The short short version: Run DMC covers the career of Mel Brooks.

The short version: Recently on my podcast Bad Rapport, I read off a list of 11 song parody ideas I had come up with over the past 16 years that I never got around to doing. I told the listeners to leave comments for the episode telling me which ones they think I should do, and titled the episode "U Pick Luke's FuMP"! In the following 2 episodes their feedback was tabulated and the top 3 song ideas were established. Of those three, this song was the least expensive to produce. Yep, I'm kinda broke, I got a wedding next month to help pay for.

"It's Good To Be The King" is a parody of the song "Down With The King" by Run DMC, featuring Pete Rock and CL Smooth, and covers the career of comedy legend Mel Brooks. That's 13 movies, plus his work on albums, TV, and Broadway, from 1961 to the present. And since Run DMC had guest vocalists on the original, it's only fitting for me to enlist the help of fellow Brooks fans Devo Spice, Insane Ian, and Bud Sharpe of Possible Oscar to give my creation liiiiiife!, as Dr. Frederick Frankenstein would say. Music and mastering by Jam Master Jared Ringold.

The long version: Listen to Episodes 17, 18, and 19 of Luke and Carrie's Bad Rapport.

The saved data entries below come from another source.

Definition rag_query_body (rag_query : RAGQuery) (session : Session)
    : raising RAGResponse * Session :=
  match rag_validate rag_query with
  | Err e => (Err e, session)
  | Ok (validated_query, validated_max_context_tokens, validated_max_results, _,
        assistant_filter) =>
      let '(fault, session') := next_fault session in
      (try_except
         (if fault then Err (SQLAlchemyError "OperationalError")
          else rag_query_try (database session) rag_query validated_query
                 validated_max_context_tokens validated_max_results assistant_filter)
         (ExternalServiceError "llm_service"),
       session')
  end.

Definition rag_query (rag_query_ : RAGQuery) (session : Session)
    : response RAGResponse * Session :=
  let '(r, session') := rag_query_body rag_query_ session in
  (handle_api_errors r, session').

End Endpoints.

Arguments Unprocessable422 {A}.
Arguments Handled {A} r.

End Search.

(* ===================================================================== *)
(** * Notions used in the statements about the pipeline *)
(* ===================================================================== *)

Module EmbeddingsSpec.
Import Embeddings.

Section Spec.

Variable vector : Type.
Variable embed : string -> option vector.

So pass the beans, and excuse me while I whip this out.

lyrics

"It's Good To Be The King"
A parody of "Down With The King" by Run DMC feat. Pete Rock and C.L. Smooth, about the movies and career of Mel Brooks
Parody lyrics by the great Luke Ski
© 2010 Luke Sienkowski


Mademoiselle Rimbaud: Just spoil me! Humiliate me! Only do it! Do it! Hump! Hump! Hump!
Jacques: *whistles* It's good to be the king!

Opening Chorus:
It's good to be the king! It's good to be the king!
It's good to be the king! It's good to be the king!

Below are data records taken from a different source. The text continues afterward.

(** * 3d-heat-map: pattern engine, colour mapper and frame generators

    Shallow embedding of the computational core of
    - [src/components/heat-map.tsx]        (2D grid renderer),
    - [src/components/heat-map-hybrid.tsx] (float-array generator, cube grid),
    - [src/components/heat-map-shader.tsx] (fragment shader, instanced cubes).

    JavaScript numbers are IEEE doubles.  The pattern formulas use [Math.sin],
    [Math.sqrt] and [Math.atan2], so the pattern engine is embedded over the
    real numbers (the idealisation of double arithmetic); a result that is not
    a finite number ([NaN], produced by [x % 0]) is [None].  The colour mapper
    only compares, floors and scales its argument, so it is embedded over the
    rationals, where every definition computes. *)

From Stdlib Require Import Reals ZArith QArith Qround Lia Lra String List.
From stdpp Require Import gmap list.
Import ListNotations.

(* ===================================================================== *)
(** * JavaScript and GLSL number primitives *)
(* ===================================================================== *)

Module JS.
Local Open Scope R_scope.

(** A JavaScript number: [Some r] is the finite value [r], [None] is a
    value that is not a finite number ([NaN]). *)
Definition number : Type := option R.

(** [Math.floor] on a finite number. *)
Definition floor (x : R) : Z := Int_part x.

(** Rounding towards zero, the quotient used by [%]. *)
Definition trunc (x : R) : Z :=
  if Rle_dec 0 x then floor x else (- floor (- x))%Z.

(** [a % b]: the remainder has the sign of the dividend [a]; the result is
    [NaN] when the divisor is zero. *)
Definition rem (a b : R) : number :=
  if Req_dec_T b 0 then None else Some (a - b * IZR (trunc (a / b))).

(** [a / b] for a finite [a]; a zero divisor gives [NaN] or an infinity,
    neither of which is a finite number. *)
Definition div (a b : R) : number :=
  if Req_dec_T b 0 then None else Some (a / b).

(** [Math.atan2(y, x)], by quadrant, with range (-PI, PI]. *)
Definition atan2 (y x : R) : R :=
  if Rlt_dec 0 x then atan (y / x)
  else if Rlt_dec x 0 then
    (if Rle_dec 0 y then atan (y / x) + PI else atan (y / x) - PI)
  else if Rlt_dec 0 y then PI / 2
  else if Rlt_dec y 0 then - (PI / 2)
  else 0.

(** [x === 0 ? a : b] and friends on finite numbers. *)
Definition eqb (x y : R) : bool := if Req_dec_T x y then true else false.

(** Sequencing of computations that may produce [NaN]: an arithmetic
    operation on [NaN] is [NaN]. *)
Definition bind {A B : Type} (m : option A) (k : A -> option B) : option B :=
  match m with
  | Some a => k a
  | None => None
  end.

(** [for (let i = 0; i < bound; i++) body]: the loop variable starts at 0
    and the body runs while [i < bound], that is [bound] times for a
    positive integer bound and not at all otherwise.  The loop state
    (the arrays the body writes to) is threaded through. *)
Fixpoint for_from {St : Type} (n : nat) (i : Z) (body : Z -> St -> St)
    (s : St) : St :=
  match n with
  | O => s
  | S n' => for_from n' (i + 1)%Z body (body i s)
  end.

Definition for_lt {St : Type} (bound : Z) (body : Z -> St -> St) (s : St)
    : St :=
  for_from (Z.to_nat bound) 0%Z body s.
End JS.

Notation "'let?' x := m 'in' k" := (JS.bind m (fun x => k))
  (at level 10, x name, m at level 100, k at level 200).

(** GLSL builtins used by the fragment shader. *)
Module GLSL.
Local Open Scope R_scope.

(** [mod(x, y) = x - y * floor(x / y)]; undefined for [y = 0]. *)
Definition mod_ (x y : R) : option R :=
  if Req_dec_T y 0 then None
  else Some (x - y * IZR (JS.floor (x / y))).

(** [length(v)] of a [vec2]. *)
Definition length (v : R * R) : R := sqrt (fst v * fst v + snd v * snd v).

(** Two-argument [atan(y, x)]. *)
Definition atan (y x : R) : R := JS.atan2 y x.
End GLSL.

(* ===================================================================== *)
(** * Data model *)
(* ===================================================================== *)

(** [type PatternType = "waves" | "ripples" | "gradient" | "checkerboard" | "spiral"] *)
Inductive PatternType : Type :=
  | waves | ripples | gradient | checkerboard | spiral.

(** [type ColorTheme = "github" | "heat" | "ocean" | "rainbow" | "monochrome" | "purple"] *)
Inductive ColorTheme : Type :=
  | github | heat | ocean | rainbow | monochrome | purple.

(** The strings returned by [getColor]: a hex literal, or the template
    [hsl(${h}, ${s}%, ${l}%)] with its three printed numbers.  A number is
    printed from its value, so the components are kept in lowest terms. *)
Inductive ColorValue : Type :=
  | Hex (s : string)
  | Hsl (h s l : Q).

(** The object literal [{ col, row, count }] pushed by the grid renderers.
    [count] is [None] when the computed count is [NaN]. *)
Record Cell : Type := mkCell {
  col : Z;
  row : Z;
  count : option Z
}.

(* ===================================================================== *)
(** * Colour mapper *)
(* ===================================================================== *)

(** The arithmetic of [getColor] and [getIntensityLabel] is exact on the
    counts they receive, so [count] ranges over the rationals. *)
Module ColorMapper.
Local Open Scope Q_scope.
Local Open Scope string_scope.

(** [Math.max(0, Math.min(10, Math.floor(count)))] *)
Definition clamp (count : Q) : Z := Z.max 0 (Z.min 10 (Qfloor count)).

(** The five-step ladder shared by the stepped themes:
    [if (c === 0) .. if (c <= 2) .. if (c <= 5) .. if (c <= 8) .. return ..]. *)
Definition steps {A : Type} (c : Q) (c0 c2 c5 c8 c10 : A) : A :=
  if Qeq_bool c 0 then c0
  else if Qle_bool c 2 then c2
  else if Qle_bool c 5 then c5
  else if Qle_bool c 8 then c8
  else c10.

(** The body of the [switch (theme)], on the number [c] it tests. *)
Definition themeColor (c : Q) (theme : ColorTheme) : ColorValue :=
  match theme with
  | github =>
      steps c (Hex "#ebedf0") (Hex "#9be9a8") (Hex "#40c463")
              (Hex "#30a14e") (Hex "#216e39")
  | heat =>
      steps c (Hex "#f8f9fa") (Hex "#ffccbc") (Hex "#ff8a65")
              (Hex "#e64a19") (Hex "#bf360c")
  | ocean =>
      steps c (Hex "#f5f5f5") (Hex "#bbdefb") (Hex "#64b5f6")
              (Hex "#1976d2") (Hex "#0d47a1")
  | rainbow =>
      let hue := (c / 10) * 300 in
      Hsl (Qred hue) 80 60
  | monochrome =>
      let lightness := 90 - c * 8 in
      Hsl 0 0 (Qred lightness)
  | purple =>
      steps c (Hex "#f3e5f5") (Hex "#ce93d8") (Hex "#9c27b0")
              (Hex "#6a1b9a") (Hex "#4a148c")
  end.

(** heat-map.tsx, [getColor(count)]: the GitHub ladder, no theme, the
    count is tested as it comes. *)
Definition getColor_grid2d (count : Q) : ColorValue :=
  steps count (Hex "#ebedf0") (Hex "#9be9a8") (Hex "#40c463")
              (Hex "#30a14e") (Hex "#216e39").

(** heat-map-shader.tsx, [getColor(count, theme)] (and the second
    [getColor] of heat-map-hybrid.tsx, which has the same text): the
    [switch] on the count as it comes. *)
Definition getColor_shader (count : Q) (theme : ColorTheme) : ColorValue :=
  themeColor count theme.

(** heat-map-hybrid.tsx, first [getColor(count, theme)]: the [switch] on
    [safeCount]. *)
Definition getColor_hybrid (count : Q) (theme : ColorTheme) : ColorValue :=
  let safeCount := clamp count in
  themeColor (inject_Z safeCount) theme.

(** [getIntensityLabel(count)], the same text in heat-map.tsx and
    heat-map-hybrid.tsx. *)
Definition getIntensityLabel (count : Q) : string :=
  steps count "No activity" "Low activity" "Medium activity"
              "High activity" "Very high activity".
End ColorMapper.

(* ===================================================================== *)
(** * Pattern engine (CPU) *)
(* ===================================================================== *)

(** The body of the [switch (patternType)] of [generatePattern].  The grid
    size [columns], [rows] is captured from the enclosing component. *)
Module PatternEngine.
Local Open Scope R_scope.

Section Switch.
Variables columns rows : Z.

Definition centerX : R := IZR columns / 2.
Definition centerY : R := IZR rows / 2.

(** [(col + row + Math.floor(time / 5)) % 2 === 0]; a comparison with
    [NaN] is false. *)
Definition isEven (time : R) (col row : Z) : bool :=
  match JS.rem (IZR col + IZR row + IZR (JS.floor (time / 5))) 2 with
  | Some parity => JS.eqb parity 0
  | None => false
  end.

(** heat-map-hybrid.tsx, [PatternGenerator.generatePattern], lines
    107-151: the intensity [value] stored for one cell. *)
Definition valueAt (patternType : PatternType) (time : R) (col row : Z)
    : JS.number :=
  match patternType with
  | waves =>
      let value :=
        sin (IZR col * 0.2 + time * 0.1) + sin (IZR row * 0.2 + time * 0.1) in
      Some ((value + 2) / 4)
  | ripples =>
      let dx := IZR col - centerX in
      let dy := IZR row - centerY in
      let distance := sqrt (dx * dx + dy * dy) in
      let rippleValue := sin (distance * 0.5 - time * 0.2) in
      Some ((rippleValue + 1) / 2)
  | gradient =>
      let? gradientValue := JS.rem (IZR col + IZR row + time) (IZR columns) in
      JS.div gradientValue (IZR columns)
  | checkerboard =>
      Some (if isEven time col row then 1 else 0)
  | spiral =>
      let spiralDx := IZR col - centerX in
      let spiralDy := IZR row - centerY in
      let spiralDistance := sqrt (spiralDx * spiralDx + spiralDy * spiralDy) in
      let angle := JS.atan2 spiralDy spiralDx in
      let? spiralValue :=
        JS.rem (angle + spiralDistance * 0.1 + time * 0.05) (2 * PI) in
      JS.div spiralValue (2 * PI)
  end.

(** heat-map.tsx, [generatePattern], lines 47-95 (the same text is in
    [Grid.generatePattern] of heat-map-hybrid.tsx and in
    [InstancedCubes.generatePattern] of heat-map-shader.tsx): the
    [count] of one cell. *)
Definition countAt (patternType : PatternType) (time : R) (col row : Z)
    : option Z :=
  match patternType with
  | waves =>
      let value :=
        sin (IZR col * 0.2 + time * 0.1) + sin (IZR row * 0.2 + time * 0.1) in
      Some (JS.floor (((value + 2) / 4) * 10))
  | ripples =>
      let dx := IZR col - centerX in
      let dy := IZR row - centerY in
      let distance := sqrt (dx * dx + dy * dy) in
      let rippleValue := sin (distance * 0.5 - time * 0.2) in
      Some (JS.floor (((rippleValue + 1) / 2) * 10))
  | gradient =>
      let? gradientValue := JS.rem (IZR col + IZR row + time) (IZR columns) in
      let? ratio := JS.div gradientValue (IZR columns) in
      Some (JS.floor (ratio * 10))
  | checkerboard =>
      Some (if isEven time col row then 10%Z else 0%Z)
  | spiral =>
      let spiralDx := IZR col - centerX in
      let spiralDy := IZR row - centerY in
      let spiralDistance := sqrt (spiralDx * spiralDx + spiralDy * spiralDy) in
      let angle := JS.atan2 spiralDy spiralDx in
      let? spiralValue :=
        JS.rem (angle + spiralDistance * 0.1 + time * 0.05) (2 * PI) in
      let? ratio := JS.div spiralValue (2 * PI) in
      Some (JS.floor (ratio * 10))
  end.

King Louis XVI: It's good to be the king! - It's good to be the king! -
It's good to be the king!
Rabbi Tuchman: It's good to be the king!

Verse 1: (Luke Ski)
[1961-1973: The 2000 Year Old Man,
Get Smart, The Producers, The Twelve Chairs]
Down with Mel Brooks, the king comedy hero stands,
Ever since Reiner spoke to the 2000 Year Old Man.
Start with Get Smart, causin' CHAOS so much grief.
86 is out of CONTROL. [Maxwell Smart: "Sorry about that, Chief".]
Cuttin' much looser, Producers know how to really shock.
Doom fills the room, Leo Bloom and Max Bialystock.
'Springtime For Hitler' should have made the people grous,
But those hotsy totsy Nazis started bringing down the house.
It's always hysterical, and wet, and in pain,
Whether Zero and Wilder, or Broderick and Lane.
Twelve Chairs, one with jewels, some men with no scruples,
Getting drunk with 'two Russians, one rubel'.

1st Chorus:
It's good to be the king! It's good to be the king!
It's good to be the king! It's good to be the king!

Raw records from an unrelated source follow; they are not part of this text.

Lemma collapse_screen_run_duration (G : list Event) :
  sum_Z (duration_seconds <$> collapse_screen_run G) = sum_Z (duration_seconds <$> G).
Proof.
  destruct (collapse_screen_run_cases G) as [->|(m & rest & Hm & _ & ->)]; [done|].
  rewrite (sum_Z_filter_split is_sentinel duration_seconds G).
  change (@filter _ _ _ (λ x, ¬ is_sentinel x) _ G)
    with (filter (λ e, ¬ is_sentinel e) G).
  rewrite Hm.
  rewrite !fmap_cons. change (sum_Z (?a :: ?r)) with (a + sum_Z r).
  change (sum_Z (?a :: ?r)) with (a + sum_Z r). cbn [duration_seconds set_duration]. lia.
Qed.

(** Every row of a collapsed run is a row of the run, up to its duration. *)
Lemma collapse_screen_run_rows (G : list Event) e :
  e ∈ collapse_screen_run G → ∃ x, x ∈ G ∧ set_duration 0 e = set_duration 0 x.
Proof.
  destruct (collapse_screen_run_cases G) as [->|(m & rest & Hm & _ & ->)].
  { intros He. by exists e. }
  assert (∀ x, x ∈ m :: rest → x ∈ G) as Hsub.
  { intros x Hx. rewrite <- Hm in Hx. by apply list_elem_of_filter in Hx as [_ ?]. }
  intros He. apply elem_of_cons in He as [->|He].
  - exists m. split; [apply Hsub; left|done].
  - exists e. split; [apply Hsub; by right|done].
Qed.

Lemma collapse_screen_run_nonempty (G : list Event) :
  G ≠ [] → collapse_screen_run G ≠ [].
Proof. destruct (collapse_screen_run_cases G) as [->|(m & rest & _ & _ & ->)]; done. Qed.

Lemma collapse_screen_run_meaningful (G : list Event) :
  set_duration 0 <$> filter (λ e, ¬ is_sentinel e) (collapse_screen_run G)
  = set_duration 0 <$> filter (λ e, ¬ is_sentinel e) G.
Proof.
  destruct (collapse_screen_run_cases G) as [->|(m & rest & Hm & _ & ->)]; [done|].
  assert (Forall (λ e, ¬ is_sentinel e) (m :: rest)) as Hall.
  { rewrite <- Hm. apply Forall_forall. intros x Hx.
    by apply list_elem_of_filter in Hx as [? _]. }
  inversion Hall as [|? ? Hm' Hrest]; subst.
  rewrite filter_cons_True by exact Hm'.
  rewrite (filter_all _ rest Hrest), Hm. by rewrite !fmap_cons.
Qed.

Lemma collapse_screen_run_sentinels (G : list Event) :
  filter is_sentinel (collapse_screen_run G) `sublist_of` filter is_sentinel G.
Proof.
  destruct (collapse_screen_run_cases G) as [->|(m & rest & Hm & _ & ->)]; [done|].
  assert (Forall (λ e, ¬ is_sentinel e) (m :: rest)) as Hall.
  { rewrite <- Hm. apply Forall_forall. intros x Hx.
    by apply list_elem_of_filter in Hx as [? _]. }
  rewrite filter_none; [apply sublist_nil_l|].
  intros x Hx. apply elem_of_cons in Hx as [->|Hx].
  - inversion Hall; subst. done.
  - inversion Hall as [|? ? _ Hrest]; subst.
    by apply (proj1 (Forall_forall _ _) Hrest).
Qed.

Lemma collapse_screen_run_length (G : list Event) :
  (length (collapse_screen_run G) ≤ length G)%nat.
Proof.
  destruct (collapse_screen_run_cases G) as [->|(m & rest & Hm & _ & ->)]; [done|].
  change (length (?a :: rest)) with (length (m :: rest)). rewrite <- Hm.
  apply length_filter.
Qed.

Lemma collapse_screen_run_idem (G : list Event) :
  collapse_screen_run (collapse_screen_run G) = collapse_screen_run G.
Proof.
  destruct (collapse_screen_run_cases G) as [HG|(m & rest & Hm & _ & ->)];
    [by rewrite !HG|].
  assert (Forall (λ e, ¬ is_sentinel e) (m :: rest)) as Hall.
  { rewrite <- Hm. apply Forall_forall. intros x Hx.
    by apply list_elem_of_filter in Hx as [? _]. }
  set (m' := set_duration _ m).
  assert (filter is_sentinel (m' :: rest) = []) as Hnone.
  { apply filter_none. intros x Hx. apply elem_of_cons in Hx as [->|Hx].
    - inversion Hall; subst. done.
    - inversion Hall as [|? ? _ Hrest]; subst.
      by apply (proj1 (Forall_forall _ _) Hrest). }
  unfold collapse_screen_run. rewrite Hnone.
  by destruct (filter (λ e, ¬ is_sentinel e) (m' :: rest)).
Qed.

Lemma chain_uniform {A B} (R : A → A → Prop) (key : A → B) (G : list A) x y :
  (∀ a b, R a b → key a = key b) →
  chain R G → x ∈ G → y ∈ G → key x = key y.
Proof.
  intros HR Hc.
  assert (∀ h, head G = Some h → ∀ x, x ∈ G → key h = key x) as Hhead.
  { induction G as [|a G IH]; [done|]. intros h [= <-] z Hz.
    apply elem_of_cons in Hz as [->|Hz]; [done|].
    destruct G as [|b G]; [by apply elem_of_nil in Hz|].
    destruct Hc as [Hab Hc]. rewrite (HR _ _ Hab). by apply IH. }
  intros Hx Hy. destruct G as [|h G]; [by apply elem_of_nil in Hx|].
  by rewrite <- (Hhead h eq_refl x Hx), <- (Hhead h eq_refl y Hy).
Qed.

(** The part of a row that decides screen-run membership. *)
Lemma same_screen_run_key a b :
  same_screen_run a b → (global_session_id a, screen a) = (global_session_id b, screen b).
Proof. intros [[_ ->] ->]. done. Qed.

Lemma collapse_screen_run_key (G : list Event) e :
  chain same_screen_run G → e ∈ collapse_screen_run G →
  ∀ x, x ∈ G → (global_session_id e, screen e) = (global_session_id x, screen x).
Proof.
  intros Hc He x Hx.
  apply collapse_screen_run_rows in He as (y & Hy & Hey).
  transitivity (global_session_id y, screen y).
  - change (global_session_id e) with (global_session_id (set_duration 0 e)).
    change (screen e) with (screen (set_duration 0 e)). by rewrite Hey.
  - by apply (chain_uniform same_screen_run (λ a, (global_session_id a, screen a)) G),
      Hx; [apply same_screen_run_key|..].
Qed.

Lemma collapse_screen_run_session_duration s (G : list Event) :
  chain same_screen_run G →
  sum_Z (duration_seconds <$> session_rows s (collapse_screen_run G))
  = sum_Z (duration_seconds <$> session_rows s G).
Proof.
  intros Hc. destruct G as [|h G]; [done|].
  destruct (decide (global_session_id h = Some s)) as [Hs|Hs].
  - rewrite !session_rows_all; [apply collapse_screen_run_duration|..].
    + intros e He. rewrite <- Hs.
      by apply (chain_uniform same_screen_run global_session_id (h :: G));
        [intros a b [[_ ?] _]|..|left].
    + intros e He. rewrite <- Hs.
      by pose proof (collapse_screen_run_key _ e Hc He h ltac:(left)) as [= -> _].
  - rewrite !session_rows_other; [done|..].
    + intros e He Hes. apply Hs. rewrite <- Hes. symmetry.
      by apply (chain_uniform same_screen_run global_session_id (h :: G));
        [intros a b [[_ ?] _]|..|left].
    + intros e He Hes. apply Hs. rewrite <- Hes.
      by pose proof (collapse_screen_run_key _ e Hc He h ltac:(left)) as [= -> _].
Qed.

Lemma session_rows_concat s (Gs : list (list Event)) :
  session_rows s (concat Gs) = concat (session_rows s <$> Gs).
Proof.
  induction Gs as [|G Gs IH]; [done|]. cbn [concat fmap list_fmap].
  by rewrite session_rows_app, IH.
Qed.

Lemma collapsed_session_duration s prev (Gs : list (list Event)) :
  is_runs same_screen_run prev Gs →
  sum_Z (duration_seconds <$> session_rows s (concat (collapse_screen_run <$> Gs)))
  = sum_Z (duration_seconds <$> session_rows s (concat Gs)).
Proof.
  revert prev. induction Gs as [|G Gs IH]; intros prev HR; [done|].
  destruct HR as (_ & Hc & _ & HR). cbn [concat fmap list_fmap].
  rewrite !session_rows_app, !fmap_app, !sum_Z_app, (IH _ HR).
  by rewrite collapse_screen_run_session_duration.
Qed.

Lemma filter_concat {A} (P : A → Prop) `{∀ x, Decision (P x)} (Gs : list (list A)) :
  filter P (concat Gs) = concat (filter P <$> Gs).
Proof.
  induction Gs as [|G Gs IH]; [done|]. cbn [concat fmap list_fmap].
  by rewrite filter_app, IH.
Qed.

Lemma collapsed_meaningful (Gs : list (list Event)) :
  set_duration 0 <$> filter (λ e, ¬ is_sentinel e) (concat (collapse_screen_run <$> Gs))
  = set_duration 0 <$> filter (λ e, ¬ is_sentinel e) (concat Gs).
Proof.
  induction Gs as [|G Gs IH]; [done|]. cbn [concat fmap list_fmap].
  by rewrite !filter_app, !fmap_app, IH, collapse_screen_run_meaningful.
Qed.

King Louis XVI: It's good to be the king!
Leo Bloom: Blue blanket! Give me my blue blanket! AaAaAaHh!
Taggart: What in the wide, wide, world of sports is-a goin' on here?

Verse 2: (Devo Spice)
[1974: Blazing Saddles, Young Frankenstein]
Long long ago, in the old West,
Bart wore a tin star on his chest.
With the Waco Kid, finger on the trigger,
But Rock Ridge flipped, because the sherrif is a (*bell clang*)
'Harrumph harrumph harrumph!' is what the governor said, he
Told the bad guy Heddy Lamarr. [Hedley Lamarr: "That's Hedley!"]
What Taggart and Mongo learned soon of course,
Was never underestimate the power of the schwartz.
Meanwhile in Transylvania, what an eyesore.
Dr. Fronkensteen met Inga and I-gor.
Pretty soon Fred reanimated the dead.
His manner's informal, 'cause his brain's Abby Normal.
The monster scared Kemp and the villagers to bits.
But before too long, they were "Puttin On The Ritz".
His bride was a looker who liked is schwanzstucker,
And don't forget FRAU BLUCHER! (*horse whinny*)

2nd Chorus:
It's good to be the king! It's good to be the king!
It's good to be the king! It's good to be the king!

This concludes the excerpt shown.